> Description of the task:
The expected answer is the set of lines in the data below between the line holding "(isUpgrade : bool)" and the line holding "Name item = cell", inclusive, written out exactly.
━━━━━━━━━━━━━━━━
(** X18. When [GetZoneItemIndex] returns an index without an error, both
    digits are in [[1, 9]], the index is an index of the catalog, and the
    item there has the non-empty name of the addressed cell: [changeItem]
    called with that index finds its item. *)
Theorem GetZoneItemIndex_success (tracker : Tracker) (zoneKP itemKP k : Z)
        (isUpgrade : bool) :
  evalState (GetZoneItemIndex zoneKP itemKP) tracker = (k, None) ->
  1 <= zoneKP <= 9 /\ 1 <= itemKP <= 9 /\
  exists item,
    index (items tracker) k = Some item /\
    Name item = cell (zoneItemMap tracker) (zoneKP - 1) (itemKP - 1) /\
    Name item <> ""%string /\
    runStateT (changeItem appendToUndoStack k isUpgrade) tracker =
    let (changed, item') :=
      runState (if isUpgrade then Upgrade else Downgrade) item in
    let tracker' :=
      withItems (setNth (Z.to_nat k) item' (items tracker)) tracker in
    if changed then runStateT (appendToUndoStack k isUpgrade) tracker'
    else Some (tt, tracker').
Proof.
  unfold evalState. rewrite GetZoneItemIndex_run. cbn [fst].
  rewrite GetZoneItem_run.
  destruct (Z.leb_spec zoneKP 0); cbn [orb]; [discriminate|].
  rewrite Z.gtb_ltb. destruct (Z.ltb_spec 9 zoneKP); [discriminate|].
  destruct (Z.leb_spec itemKP 0); cbn [orb]; [discriminate|].
  rewrite Z.gtb_ltb. destruct (Z.ltb_spec 9 itemKP); [discriminate|].
  set (name := cell (zoneItemMap tracker) (zoneKP - 1) (itemKP - 1)).
  destruct (String.eqb_spec name "") as [Hempty | Hname]; [discriminate|].
  destruct (Z.ltb_spec (indexByNameFrom name 0 (items tracker)) 0) as [Hneg | Hpos];
    [discriminate|].
  intros Hk. injection Hk as Hk.
  split; [lia|]. split; [lia|].
  assert (Hex : exists item, In item (items tracker) /\ Name item = name).
  { destruct (items tracker) as [|first s] eqn:Hitems; [cbn in Hpos; lia|].
    rewrite <- Hitems in *. clear Hitems first s.
    induction (items tracker) as [|item s IH] in Hpos, Hk |- *;
      [cbn in Hpos; lia|].
    destruct (String.eqb_spec (Name item) name) as [E | E].
    - exists item. split; [left; reflexivity | exact E].
    - assert (Habs : (forall it, In it s -> Name it <> name) \/
                     (exists it, In it s /\ Name it = name)).
      { clear. induction s as [|a s IHs].
        - left. intros it [].
        - destruct (String.eqb_spec (Name a) name) as [Ea | Ea].
          + right. exists a. split; [left; reflexivity | exact Ea].
          + destruct IHs as [IHs | (it & Hin & Hit)].
            * left. intros it [<- | Hin]; [exact Ea | apply IHs, Hin].
            * right. exists it. split; [right; exact Hin | exact Hit]. }
      destruct Habs as [Habs | (it & Hin & Hit)].
      + exfalso. cbn [indexByNameFrom] in Hpos.
        apply String.eqb_neq in E. rewrite E in Hpos.
        rewrite (indexByNameFrom_absent _ _ _ Habs) in Hpos. lia.
      + exists it. split; [right; exact Hin | exact Hit]. }
  destruct (indexByNameFrom_first name (items tracker) 0 Hex)
    as (n & item & Hidx & Hnth & Hitem & _).
  exists item. rewrite <- Hk, Hidx. cbn [Z.add].
  pose proof (index_of_nat _ _ _ Hnth) as Hget.
  split; [exact Hget|]. split; [exact Hitem|].
  split; [rewrite Hitem; exact Hname|].
  rewrite changeItem_run, Hget. reflexivity.
Qed.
━━━━━━━━━━━━━━━━
> Output of the task:
        (isUpgrade : bool) :
  evalState (GetZoneItemIndex zoneKP itemKP) tracker = (k, None) ->
  1 <= zoneKP <= 9 /\ 1 <= itemKP <= 9 /\
  exists item,
    index (items tracker) k = Some item /\
    Name item = cell (zoneItemMap tracker) (zoneKP - 1) (itemKP - 1) /\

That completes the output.